Glencore set to profit from hike in commodity prices
All eyes will be on Glencore on Tuesday as the mining company announces its full results.
With hype swirling of an oncoming commodities supercycle, and questions over the company’s handling of the coronavirus pandemic, Glencore’s report will go some way to clearing things up.
In the same way a drop off in demand for commodities harmed Glencore throughout the pandemic, a price recovery could have a positive impact on the company’s future prospects.
Over the course of 2021, and even the next decade, commodity prices look set to sky-rocket.
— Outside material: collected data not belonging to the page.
(** X17.  A video that has a name is accepted, unchanged, exactly when it
    is no larger than 100 MB (104857600 bytes) and the extension of its
    name, in lower case, is one of the five video extensions.  An accepted
    name therefore ends with a dot and an extension of that list, in any
    case, and that extension holds no further dot and no slash.  A larger
    file is refused for its size before its name is looked at; a name
    without extension is refused. *)
Theorem validate_video_checks_size_and_extension (f : uploaded_file) :
  Py.truthy (file_name f) = true ->
  (validate_video (Some f) = Ok (Some f)
   <-> file_size f <= 104857600 /\
       In (Py.lower (snd (splitext (file_name f)))) [".mp4"; ".mov"; ".avi"; ".mkv"; ".webm"]) /\
  (forall v, validate_video (Some f) = Ok v ->
             v = Some f /\
             exists root e,
               file_name f = (root ++ String "."%char (string_of_list_ascii e))%string /\
               In (Py.lower (String "."%char (string_of_list_ascii e)))
                  [".mp4"; ".mov"; ".avi"; ".mkv"; ".webm"] /\
               ~ In "."%char e /\ ~ In "/"%char e) /\
  (104857600 < file_size f ->
   validate_video (Some f)
   = Raise (ValidationError (JList [JStr "Video file size must be under 100MB"]))) /\
  (file_size f <= 104857600 -> snd (splitext (file_name f)) = "" ->
   validate_video (Some f)
   = Raise (ValidationError
              (JList [JStr "Video file must be one of: .mp4, .mov, .avi, .mkv, .webm"]))).
Proof.
  intros Ht.
  assert (validate_video (Some f) = Ok (Some f)
          <-> file_size f <= 104857600 /\
              In (Py.lower (snd (splitext (file_name f)))) video_extensions) as Hiff.
  { unfold validate_video, file_truthy. rewrite Ht.
    destruct (100 * 1024 * 1024 <? file_size f) eqn:Es.
    - apply Z.ltb_lt in Es. split; [discriminate|lia].
    - apply Z.ltb_ge in Es. cbv zeta.
      destruct (mem (Py.lower (snd (splitext (file_name f)))) video_extensions) eqn:Em;
        cbn [negb].
      + apply mem_In in Em. split; [intros _; split; [lia|exact Em]|reflexivity].
      + split; [discriminate|]. intros [_ H]. apply mem_In in H. congruence. }
  split; [exact Hiff|]. split; [|split].
  - intros v Hv.
    assert (v = Some f) as ->.
    { unfold validate_video, file_truthy in Hv. rewrite Ht in Hv.
      destruct (100 * 1024 * 1024 <? file_size f); [discriminate|]. cbv zeta in Hv.
      destruct (negb _); [discriminate|]. now injection Hv. }
    split; [reflexivity|]. apply Hiff in Hv. destruct Hv as [_ Hin].
    apply (extension_shape _ _ Hin). simpl. intuition discriminate.
  - intros Hbig. unfold validate_video, file_truthy. rewrite Ht.
    assert ((100 * 1024 * 1024 <? file_size f) = true) as -> by (apply Z.ltb_lt; lia).
    reflexivity.
  - intros Hsmall Hext. unfold validate_video, file_truthy. rewrite Ht.
    assert ((100 * 1024 * 1024 <? file_size f) = false) as -> by (apply Z.ltb_ge; lia).
    cbv zeta. rewrite Hext. reflexivity.
Qed.

Lemma validate_video_checks_size_and_extension_witness :
  validate_video (Some (mkFile "Pruning Cocoa.MP4" 104857600))
  = Ok (Some (mkFile "Pruning Cocoa.MP4" 104857600)) /\
  validate_video (Some (mkFile ".mp4" 1000))
  = Raise (ValidationError
             (JList [JStr "Video file must be one of: .mp4, .mov, .avi, .mkv, .webm"])).
Proof.
  destruct (validate_video_checks_size_and_extension (mkFile "Pruning Cocoa.MP4" 104857600)
              eq_refl) as [H _].
  destruct (validate_video_checks_size_and_extension (mkFile ".mp4" 1000) eq_refl)
    as [_ [_ [_ H']]].
  split.
  - apply H. split; [simpl; lia|]. simpl. auto.
  - apply H'; [simpl; lia|reflexivity].
Defined.

(** X18.  A thumbnail is optional: no file is accepted as it is.  One
    that has a name is accepted, unchanged, exactly when it is no larger
    than 5 MB (5242880 bytes) and the extension of its name, in lower
    case, is one of [.jpg], [.jpeg], [.png], [.webp]; a larger one is
    refused for its size. *)
Theorem validate_thumbnail_checks_size_and_extension (f : uploaded_file) :
  Py.truthy (file_name f) = true ->
  validate_thumbnail None = Ok None /\
  (validate_thumbnail (Some f) = Ok (Some f)
   <-> file_size f <= 5242880 /\
       In (Py.lower (snd (splitext (file_name f)))) [".jpg"; ".jpeg"; ".png"; ".webp"]) /\
  (forall v, validate_thumbnail (Some f) = Ok v ->
             v = Some f /\
             exists root e,
               file_name f = (root ++ String "."%char (string_of_list_ascii e))%string /\
               In (Py.lower (String "."%char (string_of_list_ascii e)))
                  [".jpg"; ".jpeg"; ".png"; ".webp"] /\
               ~ In "."%char e /\ ~ In "/"%char e) /\
  (5242880 < file_size f ->
   validate_thumbnail (Some f)
   = Raise (ValidationError (JList [JStr "Thumbnail file size must be under 5MB"]))).
Proof.
  intros Ht. split; [reflexivity|].
  assert (validate_thumbnail (Some f) = Ok (Some f)
          <-> file_size f <= 5242880 /\
              In (Py.lower (snd (splitext (file_name f)))) thumbnail_extensions) as Hiff.
  { unfold validate_thumbnail, file_truthy. rewrite Ht.
    destruct (5 * 1024 * 1024 <? file_size f) eqn:Es.
    - apply Z.ltb_lt in Es. split; [discriminate|lia].
    - apply Z.ltb_ge in Es. cbv zeta.
      destruct (mem (Py.lower (snd (splitext (file_name f)))) thumbnail_extensions) eqn:Em;
        cbn [negb].
      + apply mem_In in Em. split; [intros _; split; [lia|exact Em]|reflexivity].
      + split; [discriminate|]. intros [_ H]. apply mem_In in H. congruence. }
  split; [exact Hiff|]. split.
  - intros v Hv.
    assert (v = Some f) as ->.
    { unfold validate_thumbnail, file_truthy in Hv. rewrite Ht in Hv.
      destruct (5 * 1024 * 1024 <? file_size f); [discriminate|]. cbv zeta in Hv.
      destruct (negb _); [discriminate|]. now injection Hv. }
    split; [reflexivity|]. apply Hiff in Hv. destruct Hv as [_ Hin].
    apply (extension_shape _ _ Hin). simpl. intuition discriminate.
  - intros Hbig. unfold validate_thumbnail, file_truthy. rewrite Ht.
    assert ((5 * 1024 * 1024 <? file_size f) = true) as -> by (apply Z.ltb_lt; lia).
    reflexivity.
Qed.

Lemma validate_thumbnail_checks_size_and_extension_witness :
  validate_thumbnail (Some (mkFile "cover.jpeg" 5242881))
  = Raise (ValidationError (JList [JStr "Thumbnail file size must be under 5MB"])).
Proof.
  destruct (validate_thumbnail_checks_size_and_extension (mkFile "cover.jpeg" 5242881)
              eq_refl) as [_ [_ [_ H]]].
  apply H. simpl. lia.
Defined.

End SerializerFacts.

(** ** A first turn that fails *)

Module ChatFirstTurn.
Import Chat ChatFacts.

(** X19.  A request that names no session opens one before it calls the
    model.  When the model call then raises, the answer is the 500, which
    does not tell the identifier, and the new session stays: it is the
    caller's, active, without messages, and it is in the caller's session
    list from then on. *)
Theorem failed_first_turn_leaves_an_empty_session
    (generate : gen_request -> result string) (SYSTEM_INSTRUCTION : string)
    (str : exn -> string)
    (d : DB) (user : nat) (rq : ChatRequest) (uuid4 : string) (e : exn) :
  wf d ->
  Py.truthy (Py.strip (default "" (req_message rq))) = true ->
  from_option Py.truthy false (req_session_id rq) = false ->
  (forall s, In s (chat_sessions d) -> session_id s <> uuid4) ->
  model_reply generate SYSTEM_INSTRUCTION (Py.strip (default "" (req_message rq))) = Raise e ->
  exists d' calls,
    chat_with_ai generate SYSTEM_INSTRUCTION str d user rq uuid4
    = (mkResponse 500 (JObj [("error", JStr (str e))]), d', calls) /\
    chat_sessions d'
    = chat_sessions d ++ [mkChatSession (next_session_pk d) user uuid4 (now d) (now d) true] /\
    chat_messages d' = chat_messages d /\
    messages_of d' (mkChatSession (next_session_pk d) user uuid4 (now d) (now d) true) = [] /\
    In (mkChatSession (next_session_pk d) user uuid4 (now d) (now d) true)
       (active_sessions d' user) /\
    length (active_sessions d' user) = S (length (active_sessions d user)).
Proof.
  intros Hwf Hm Hs Hf Hr.
  rewrite (chat_with_ai_new generate SYSTEM_INSTRUCTION str d user rq uuid4 Hm Hs Hf).
  destruct (chat_turn_fail generate SYSTEM_INSTRUCTION str
              (snd (ChatSession_create d user uuid4))
              (mkChatSession (next_session_pk d) user uuid4 (now d) (now d) true)
              uuid4 _ e Hr) as [calls ->].
  rewrite (ChatSession_create_fresh d user uuid4 Hf). simpl.
  eexists _, calls. split; [reflexivity|]. simpl.
  split; [reflexivity|]. split; [reflexivity|]. split; [|split].
  - unfold messages_of. simpl.
    pose proof (wf_msgs_fk d Hwf) as Hfk.
    induction Hfk as [|m l Hm' _ IH]; simpl; [reflexivity|].
    assert ((cm_session m =? next_session_pk d)%nat = false) as ->
        by (apply Nat.eqb_neq; lia).
    exact IH.
  - unfold active_sessions, order_by_desc. apply order_by_In. apply filter_In. simpl.
    split; [apply in_or_app; right; now left|]. now rewrite Nat.eqb_refl.
  - unfold active_sessions, order_by_desc. rewrite !order_by_length. simpl.
    rewrite filter_app, length_app. simpl. rewrite Nat.eqb_refl. simpl. lia.
Qed.

Lemma failed_first_turn_leaves_an_empty_session_witness :
  exists d' calls,
    chat_with_ai broken_model instruction str_of db_one_turn 1
      (mkChatRequest (Some "And my beans?") None) "s-2"
    = (mkResponse 500 (JObj [("error", JStr "503")]), d', calls) /\
    length (active_sessions d' 1) = 2%nat.
Proof.
  destruct (failed_first_turn_leaves_an_empty_session broken_model instruction str_of
              db_one_turn 1 (mkChatRequest (Some "And my beans?") None) "s-2"
              (ModelError "503") db_one_turn_wf eq_refl eq_refl)
    as [d' [calls [E [_ [_ [_ [_ Hl]]]]]]].
  - intros s [<-|[]]. discriminate.
  - reflexivity.
  - exists d', calls. split; [exact E|]. rewrite Hl. reflexivity.
Defined.

End ChatFirstTurn.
Goldman Sachs has likened “structural forces” to those which drove commodities prices up in the 2000s.
While Will Ryder, equity analyst at Hargreaves and Lansdown, highlighted the dramatic differences between commodity prices in the first and second half of the period.
“Glencore had a tough first half in 2020 as lower commodity prices led the group to write down the value of some assets and drove a $2.6bn loss. However, key commodity prices have since jumped, so we expect the group to have had a better second half,” said Ryder.
“While last year’s strong rebound in many commodity prices might be viewed as a “V-shaped vaccine recovery”, the bank contends it is just “the beginning of a much longer structural bull market for commodities”.
A question mark also remains over the prospect of a dividend payment or lack thereof ahead of Glencore’s full year results.
The mining giant scrapped its previous shareholder payout on account of the damaging impact of the coronavirus on its balance sheet.
Glencore last paid a dividend of 10 cents per share on 24 September 2019.
Will Ryder feels the decision will depend on whether or not Glencore has been able to service its debts over the past two months.
“Dividends have been shelved until the group sorts its balance sheet out, which means reducing net debt to below $16bn,” said Ryder.
“Management thought they would sort it out by the end of 2020, suggesting dividends could return this year. However, nothing is guaranteed and it will be worth reading management’s comments with care.”